YOUR TASK:
From the very first line down to the line containing "Section ops.", write out the material exactly as it appears, and no more.

THE DATA:
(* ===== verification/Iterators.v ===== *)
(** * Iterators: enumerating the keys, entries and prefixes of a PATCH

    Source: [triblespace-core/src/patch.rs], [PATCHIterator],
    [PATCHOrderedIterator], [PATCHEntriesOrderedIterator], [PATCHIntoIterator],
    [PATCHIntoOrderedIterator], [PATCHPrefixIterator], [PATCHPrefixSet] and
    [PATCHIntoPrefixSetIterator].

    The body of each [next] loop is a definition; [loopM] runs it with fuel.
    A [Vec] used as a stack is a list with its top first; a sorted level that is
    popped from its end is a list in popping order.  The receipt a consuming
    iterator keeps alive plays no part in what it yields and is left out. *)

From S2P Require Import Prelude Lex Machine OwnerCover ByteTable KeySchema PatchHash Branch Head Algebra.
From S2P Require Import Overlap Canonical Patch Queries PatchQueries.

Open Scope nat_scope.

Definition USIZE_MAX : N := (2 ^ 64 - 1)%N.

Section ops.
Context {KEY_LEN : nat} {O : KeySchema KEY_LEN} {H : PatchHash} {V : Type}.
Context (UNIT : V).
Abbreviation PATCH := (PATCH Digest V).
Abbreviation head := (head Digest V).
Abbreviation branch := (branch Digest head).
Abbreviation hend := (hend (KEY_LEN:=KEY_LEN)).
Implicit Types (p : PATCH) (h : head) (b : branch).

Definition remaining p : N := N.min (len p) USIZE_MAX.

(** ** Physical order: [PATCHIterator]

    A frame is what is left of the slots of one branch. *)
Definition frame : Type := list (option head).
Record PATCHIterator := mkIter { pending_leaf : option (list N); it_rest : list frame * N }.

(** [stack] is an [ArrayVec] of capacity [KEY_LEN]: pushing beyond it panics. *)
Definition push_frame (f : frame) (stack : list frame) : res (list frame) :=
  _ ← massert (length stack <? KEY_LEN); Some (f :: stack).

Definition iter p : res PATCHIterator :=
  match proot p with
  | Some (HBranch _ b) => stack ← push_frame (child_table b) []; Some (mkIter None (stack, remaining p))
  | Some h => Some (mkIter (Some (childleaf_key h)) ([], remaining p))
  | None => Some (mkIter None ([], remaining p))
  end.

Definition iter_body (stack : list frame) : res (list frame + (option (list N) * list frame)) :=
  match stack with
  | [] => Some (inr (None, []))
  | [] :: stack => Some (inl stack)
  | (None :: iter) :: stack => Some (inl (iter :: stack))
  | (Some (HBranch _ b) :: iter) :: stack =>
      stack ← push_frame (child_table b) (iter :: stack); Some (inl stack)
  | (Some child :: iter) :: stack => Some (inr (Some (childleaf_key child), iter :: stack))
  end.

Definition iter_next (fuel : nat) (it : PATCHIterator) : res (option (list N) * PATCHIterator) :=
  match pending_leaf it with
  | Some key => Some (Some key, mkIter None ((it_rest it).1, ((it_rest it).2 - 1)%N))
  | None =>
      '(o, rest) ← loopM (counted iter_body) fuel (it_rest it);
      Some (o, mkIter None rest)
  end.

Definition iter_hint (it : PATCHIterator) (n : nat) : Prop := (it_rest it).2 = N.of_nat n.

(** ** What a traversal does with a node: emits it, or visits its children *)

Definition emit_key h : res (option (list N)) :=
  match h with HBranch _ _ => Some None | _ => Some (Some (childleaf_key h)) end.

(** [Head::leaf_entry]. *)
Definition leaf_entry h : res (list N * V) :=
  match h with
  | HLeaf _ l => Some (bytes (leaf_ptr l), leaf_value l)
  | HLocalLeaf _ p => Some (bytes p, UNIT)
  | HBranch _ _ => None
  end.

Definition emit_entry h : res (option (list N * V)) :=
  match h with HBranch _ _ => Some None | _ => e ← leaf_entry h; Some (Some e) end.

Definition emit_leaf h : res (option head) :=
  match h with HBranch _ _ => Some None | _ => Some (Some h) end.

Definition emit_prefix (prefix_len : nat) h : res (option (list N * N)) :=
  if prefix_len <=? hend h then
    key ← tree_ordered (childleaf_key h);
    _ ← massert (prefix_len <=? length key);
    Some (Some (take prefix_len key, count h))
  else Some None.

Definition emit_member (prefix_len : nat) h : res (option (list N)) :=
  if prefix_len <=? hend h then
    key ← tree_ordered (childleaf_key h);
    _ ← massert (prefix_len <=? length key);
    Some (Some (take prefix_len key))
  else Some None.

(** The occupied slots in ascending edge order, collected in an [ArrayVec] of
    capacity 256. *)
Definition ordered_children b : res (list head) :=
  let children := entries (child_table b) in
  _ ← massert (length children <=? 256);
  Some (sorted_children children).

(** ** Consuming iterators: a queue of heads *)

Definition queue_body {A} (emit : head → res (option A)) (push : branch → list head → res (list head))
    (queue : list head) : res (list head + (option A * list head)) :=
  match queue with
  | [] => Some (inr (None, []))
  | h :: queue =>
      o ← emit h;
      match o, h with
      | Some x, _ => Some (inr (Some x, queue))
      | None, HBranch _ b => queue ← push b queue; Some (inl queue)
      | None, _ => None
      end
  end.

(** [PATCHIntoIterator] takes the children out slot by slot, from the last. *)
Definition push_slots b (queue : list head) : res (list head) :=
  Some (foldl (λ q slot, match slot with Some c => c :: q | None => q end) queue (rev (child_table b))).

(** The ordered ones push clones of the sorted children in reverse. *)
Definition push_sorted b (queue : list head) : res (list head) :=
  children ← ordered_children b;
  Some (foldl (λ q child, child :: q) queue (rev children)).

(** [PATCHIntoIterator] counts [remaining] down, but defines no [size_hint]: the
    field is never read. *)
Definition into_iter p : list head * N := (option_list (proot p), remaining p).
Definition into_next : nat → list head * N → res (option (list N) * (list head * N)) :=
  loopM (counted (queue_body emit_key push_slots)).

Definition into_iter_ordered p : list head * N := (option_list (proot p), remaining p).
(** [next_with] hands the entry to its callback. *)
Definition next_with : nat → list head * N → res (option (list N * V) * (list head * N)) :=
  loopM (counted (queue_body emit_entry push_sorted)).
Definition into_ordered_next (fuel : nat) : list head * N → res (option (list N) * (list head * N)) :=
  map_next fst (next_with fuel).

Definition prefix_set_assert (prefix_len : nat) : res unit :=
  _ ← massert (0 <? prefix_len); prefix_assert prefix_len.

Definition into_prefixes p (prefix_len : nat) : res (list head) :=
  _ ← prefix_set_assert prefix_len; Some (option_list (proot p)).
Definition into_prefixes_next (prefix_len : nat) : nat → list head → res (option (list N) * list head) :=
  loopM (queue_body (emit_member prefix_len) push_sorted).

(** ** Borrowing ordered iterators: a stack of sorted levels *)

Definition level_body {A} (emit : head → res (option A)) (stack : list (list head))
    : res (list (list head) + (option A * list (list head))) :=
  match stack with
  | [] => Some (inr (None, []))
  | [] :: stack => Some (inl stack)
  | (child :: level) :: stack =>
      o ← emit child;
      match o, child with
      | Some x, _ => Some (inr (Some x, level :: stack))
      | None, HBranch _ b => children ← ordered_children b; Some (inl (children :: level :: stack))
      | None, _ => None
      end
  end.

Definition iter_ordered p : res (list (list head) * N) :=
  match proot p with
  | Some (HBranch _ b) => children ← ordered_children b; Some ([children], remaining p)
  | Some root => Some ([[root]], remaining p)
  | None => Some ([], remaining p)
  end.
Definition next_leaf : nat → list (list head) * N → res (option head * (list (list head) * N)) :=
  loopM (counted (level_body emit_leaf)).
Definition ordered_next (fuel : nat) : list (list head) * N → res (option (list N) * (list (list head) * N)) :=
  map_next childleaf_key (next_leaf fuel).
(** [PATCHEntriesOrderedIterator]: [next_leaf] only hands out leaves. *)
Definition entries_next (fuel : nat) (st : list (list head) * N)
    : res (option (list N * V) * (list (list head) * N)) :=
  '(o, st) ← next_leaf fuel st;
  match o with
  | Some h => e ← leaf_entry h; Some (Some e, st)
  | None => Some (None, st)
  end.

TASK RESPONSE:
(* ===== verification/Iterators.v ===== *)
(** * Iterators: enumerating the keys, entries and prefixes of a PATCH

    Source: [triblespace-core/src/patch.rs], [PATCHIterator],
    [PATCHOrderedIterator], [PATCHEntriesOrderedIterator], [PATCHIntoIterator],
    [PATCHIntoOrderedIterator], [PATCHPrefixIterator], [PATCHPrefixSet] and
    [PATCHIntoPrefixSetIterator].

    The body of each [next] loop is a definition; [loopM] runs it with fuel.
    A [Vec] used as a stack is a list with its top first; a sorted level that is
    popped from its end is a list in popping order.  The receipt a consuming
    iterator keeps alive plays no part in what it yields and is left out. *)

From S2P Require Import Prelude Lex Machine OwnerCover ByteTable KeySchema PatchHash Branch Head Algebra.
From S2P Require Import Overlap Canonical Patch Queries PatchQueries.

Open Scope nat_scope.

Definition USIZE_MAX : N := (2 ^ 64 - 1)%N.

Section ops.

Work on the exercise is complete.